2005 lag er bei 50, 2006 bei 48 und 2016 bei 28 Prozent. Der Freibetrag gilt als Gegengewicht zum besteuerbaren Anteil. Bei Hinterbliebenen ist er abhängig davon, ob der Verstorbene bereits in Rente war. Diesen übernehmen die Finanzämter. Anderenfalls legen sie ihn bei Berechnung der Waisen- und Witwenrente fest.

 

Welche Rentenhöhe erfordert die Besteuerung?
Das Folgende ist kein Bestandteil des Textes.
(** What the notifying part of a run may leave in the trace: no request to
    the ticket endpoint, at most one message handed to Twilio, at most one
    post to the webhook, and a post only in a live run, to a configured
    webhook, after Twilio raised on the one message. *)
Definition fallback_discipline (w : world) (tr : list event) : Prop :=
  http_gets tr = []
  ∧ (length (sms_bodies tr) ≤ 1)%nat
  ∧ (length (posts tr) ≤ 1)%nat
  ∧ (posts tr ≠ [] →
     DEBUG_MODE w = false
     ∧ (∃ url, webhook_configured w url)
     ∧ ∃ body e, sms_bodies tr = [body] ∧ twilio_create w body = Raise e).

(** Nothing but log lines. *)
Definition only_logs (tr : list event) : Prop :=
  http_gets tr = [] ∧ sleeps tr = [] ∧ sms_bodies tr = [] ∧ posts tr = [].

(** An id that can be written into [KNOWN_TICKET_IDS] as it is: not empty,
    without a comma, without white space at either end. *)
Definition comma_free (s : string) : bool :=
  forallb (fun c => negb (Ascii.eqb c Env.comma)) (list_ascii_of_string s).

Definition plain_id (s : string) : Prop :=
  s ≠ "" ∧ comma_free s = true ∧ strip s = s.

(** ** The request behind [http_get] (lines 121-123) *)

(** What the endpoint sends back: a body that parses as JSON, or one that
    does not ([complaint] is the parser's message). *)
Inductive body : Type :=
| Json (v : json)
| NotJson (complaint : string).







(** The same world with other known ids. *)
Definition knowing (K : gset string) (w : world) : world :=
  {| TICKET_URL := TICKET_URL w;
     KNOWN_TICKET_IDS := K;
     TWILIO_FROM_NUMBER := TWILIO_FROM_NUMBER w;
     TWILIO_TO_NUMBER := TWILIO_TO_NUMBER w;
     DEBUG_MODE := DEBUG_MODE w;
     STOP_EXECUTION := STOP_EXECUTION w;
     WEBHOOK_URL := WEBHOOK_URL w;
     http_get := http_get w;
     twilio_create := twilio_create w;
     http_post := http_post w;
     py_repr := py_repr w;
     future_repr := future_repr w |}.

(** * Properties *)

(** ** How computations compose *)

Section Composition.
(** * Cricbuzz LiveStats: the ingestion pipeline of [data_fetcher.py]
      and the write path of [utils/db_connection.py]

    A shallow embedding of the parts of the program that decide the
    properties stated about it:

    - [generate_player_id]               (Identity Resolver)
    - [make_api_request]                 (rate-limit handling)
    - [store_match_data]                 (Match Ingestor)
    - [determine_country_from_team_name] (team-country back-fill)
    - [store_scorecard_data_fixed]       (Scorecard Ingestor)
    - [update_player_statistics], [update_team_statistics] (Aggregator)
    - [execute_update]                   (Query Facade, write path)

    Conventions.  A Python [str] is represented by its UTF-8 bytes (a
    Rocq [string]), so that [s.encode()] is the identity;
    [str.lower()], which follows the case mapping of Unicode, is a
    parameter of the code that calls it.  SQLite INTEGER columns are
    [Z], nullable columns are [option].  A REAL value is a binary64
    number, held as the rational it denotes; the arithmetic on REALs
    rounds as binary64 does, and ROUND(x, 2), which SQLite computes
    through its own number formatting, is a parameter.  A Python
    [int] bound to a statement must fit 64 bits ([OverflowError]
    otherwise), and a SUM of integers that leaves 64 bits fails its
    statement.  A table is the list of its rows; a new row goes to
    the end, and where the order in which a scan visits the rows
    matters, the scan is written out ([select_teams],
    [scan_performance]).  The timestamp columns [created_at] and
    [updated_at] are not part of the rows: nothing is stated about
    them, and rows are compared on their other columns.  Foreign keys
    are declared but not enforced (the program never turns the pragma
    on), so they constrain nothing.  A Python [dict] that is iterated
    is an association list in insertion order.  JSON payloads are
    modelled at the shape the API documents: a key is absent, or holds
    a value of its documented type (numbers for ids and counts,
    strings for text, objects and arrays where the code reads them as
    such); payloads of another shape are outside the model.
    Exceptions are values: a computation returns [Ok] or [Raise], and
    keeps the state it had reached when it raised.  Printing and
    logging are left out.  The recursion limit of the interpreter is
    the [depth] of [make_api_request]; what the program does once it
    is reached is not described. *)

From Stdlib Require Import ZArith List String Ascii Bool Lia QArith Qround Qabs.
From Stdlib Require Import Permutation.
From Stdlib Require Import DecimalString.
Import ListNotations.

Local Open Scope string_scope.
Local Open Scope list_scope.
Local Open Scope Z_scope.

(* ================================================================== *)
(** * Python built-ins used by the program *)
(* ================================================================== *)

Module Py.

(** [str(n)] for an [int]. *)
Definition str_of_int (n : Z) : string :=
  NilZero.string_of_int (Z.to_int n).

(** How an f-string renders a value that is an [int] or [None]. *)
Definition format_opt_int (v : option Z) : string :=
  match v with
  | Some n => str_of_int n
  | None => "None"
  end.

(** The bytes of a [str] (its UTF-8 encoding), as numbers below 256. *)
Fixpoint encode (s : string) : list Z :=
  match s with
  | EmptyString => []
  | String c s' => Z.of_N (N_of_ascii c) :: encode s'
  end.

(** [s[:n]]. *)
Fixpoint slice_to (n : nat) (s : string) : string :=
  match n, s with
  | O, _ => EmptyString
  | S _, EmptyString => EmptyString
  | S n', String c s' => String c (slice_to n' s')
  end.
(** * Overdraw optimizer (meshoptimizer, overdrawoptimizer.cpp)

    A shallow embedding of the overdraw optimizer and the properties of its
    cache simulation, boundary generators, cluster scorer and sequencer.

    Conventions of the embedding:
    - [unsigned int] values are integers in [Z]; every operation that can
      wrap is written with [wrap32];
    - [size_t] loop counters and buffer sizes are [nat];
    - [float] is IEEE 754 binary32, computed with the Standard Library's
      [SpecFloat] operations at precision 24 and maximal exponent 128;
    - buffers are lists, read with [!!] and written with [store]; a read or
      write outside the buffer, and a failed [assert], end the run with
      [None]. *)

From Stdlib Require Import ZArith List Lia ZifyNat Permutation.
From Stdlib Require Import Floats.SpecFloat.
From stdpp Require Import base option list sorting.

Local Open Scope Z_scope.

(** [lia] also decides goals with division and remainder by constants *)
Ltac Zify.zify_post_hook ::= Z.to_euclidean_division_equations.

(** ** Machine integers and buffers *)

Definition wrap32 (x : Z) : Z := x mod 4294967296.

Definition assert (b : bool) : option unit := if b then Some tt else None.

Definition store {A} (buf : list A) (i : nat) (v : A) : option (list A) :=
  if decide (i < length buf)%nat then Some (<[i := v]> buf) else None.

(** [for (i = i0; i < i0 + n; ++i) body] over a threaded state. *)
Fixpoint for_range {St} (n i : nat) (body : nat -> St -> option St) (s : St) : option St :=
  match n with
  | O => Some s
  | S n' => s' ← body i s; for_range n' (S i) body s'
  end.

(** ** binary32 arithmetic *)

Module F32.

Definition float := spec_float.

Definition prec : Z := 24.

Definition emax : Z := 128.

Definition zero : float := S754_zero false.

Definition add : float -> float -> float := SFadd prec emax.

Definition sub : float -> float -> float := SFsub prec emax.

Definition mul : float -> float -> float := SFmul prec emax.

Definition sqrt : float -> float := SFsqrt prec emax.

Definition eqb : float -> float -> bool := SFeqb.

Definition leb : float -> float -> bool := SFleb.

Definition ltb : float -> float -> bool := SFltb.

(** conversion of an integer, rounding to nearest even *)
Definition of_Z (z : Z) : float := binary_normalize prec emax z 0 false.

Definition of_nat (n : nat) : float := of_Z (Z.of_nat n).

Definition one : float := of_Z 1.

Definition three : float := of_Z 3.

Definition is_finite (x : float) : bool :=
  match x with S754_zero _ | S754_finite _ _ _ => true | _ => false end.

Definition is_zero (x : float) : bool :=
  match x with S754_zero _ => true | _ => false end.

(** [x / y]; a zero divisor is an error (C++ [expr.mul]: the behaviour of
    [/] is undefined when the second operand is zero) *)
Definition div (x y : float) : option float :=
  if is_zero y then None else Some (SFdiv prec emax x y).

End F32.

Abbreviation float := F32.float.

(** ** updateCache *)

Definition updateCache (a b c cache_size : Z) (cache_timestamps : list Z) (timestamp : Z)
  : option (Z * list Z * Z) :=
  let cache_misses := 0 in
  ta ← cache_timestamps !! Z.to_nat a;
  let '(cache_timestamps, timestamp, cache_misses) :=
    if cache_size <? wrap32 (timestamp - ta)
    then (<[Z.to_nat a := timestamp]> cache_timestamps, wrap32 (timestamp + 1), cache_misses + 1)
    else (cache_timestamps, timestamp, cache_misses) in
  tb ← cache_timestamps !! Z.to_nat b;
  let '(cache_timestamps, timestamp, cache_misses) :=
    if cache_size <? wrap32 (timestamp - tb)
    then (<[Z.to_nat b := timestamp]> cache_timestamps, wrap32 (timestamp + 1), cache_misses + 1)
    else (cache_timestamps, timestamp, cache_misses) in
  tc ← cache_timestamps !! Z.to_nat c;
  let '(cache_timestamps, timestamp, cache_misses) :=
    if cache_size <? wrap32 (timestamp - tc)
    then (<[Z.to_nat c := timestamp]> cache_timestamps, wrap32 (timestamp + 1), cache_misses + 1)
    else (cache_timestamps, timestamp, cache_misses) in
  Some (cache_misses, cache_timestamps, timestamp).

(** ** generateHardBoundaries *)

Record HardState := mkHard {
  hb_destination : list Z;
  hb_result : nat;
  hb_cache : list Z;
  hb_timestamp : Z
}.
Über die Zahlung von Steuern entscheidet das Finanzamt im Einzelfall. Über den Steuerfreibetrag hinaus rechnet es verschiedene Frei- und Pauschalbeträge an. Erhalten Sie mehr als 1.500 Euro monatliche Ruhegeld erhöht sich die Wahrscheinlichkeit für eine Nachzahlung. Das Finanzamt ermittelt die zu entrichtende Summe anhand Ihrer Einkommensteuererklärung. Die anfallende Abgabe ermitteln Sie vorab mit unserem Rentensteuer Rechner. Informieren Sie sich bei einem Steuerberater über Ihre Steuerpflicht, vor allem, wenn Sie weitere Einkünfte aus Verpachtung und Vermietung erzielen.

 

Die Einkommensteuererklärung einreichen?

Das Finanzamt kennt die Höhe Ihres Einkommens aus Renten aufgrund des Rentenbezugsmitteilungsverfahrens. Seit 2005 übermitteln die Rentenversicherungen, Versorgungswerke und die privaten Versicherer die Daten direkt an die zuständige Behörde. Die Einkommensteuererklärung geben Sie selbstständig ohne Aufforderung ab, um Strafen zu verhindern. Rentensteuer berechnen Sie mit unserm Tool. Aufgrund der Freibeträge fallen trotz Steuererklärung keine nachzahlbaren Steuern an. Ruheständler informieren sich vorab darüber, ob eine Steuerpflicht eintritt.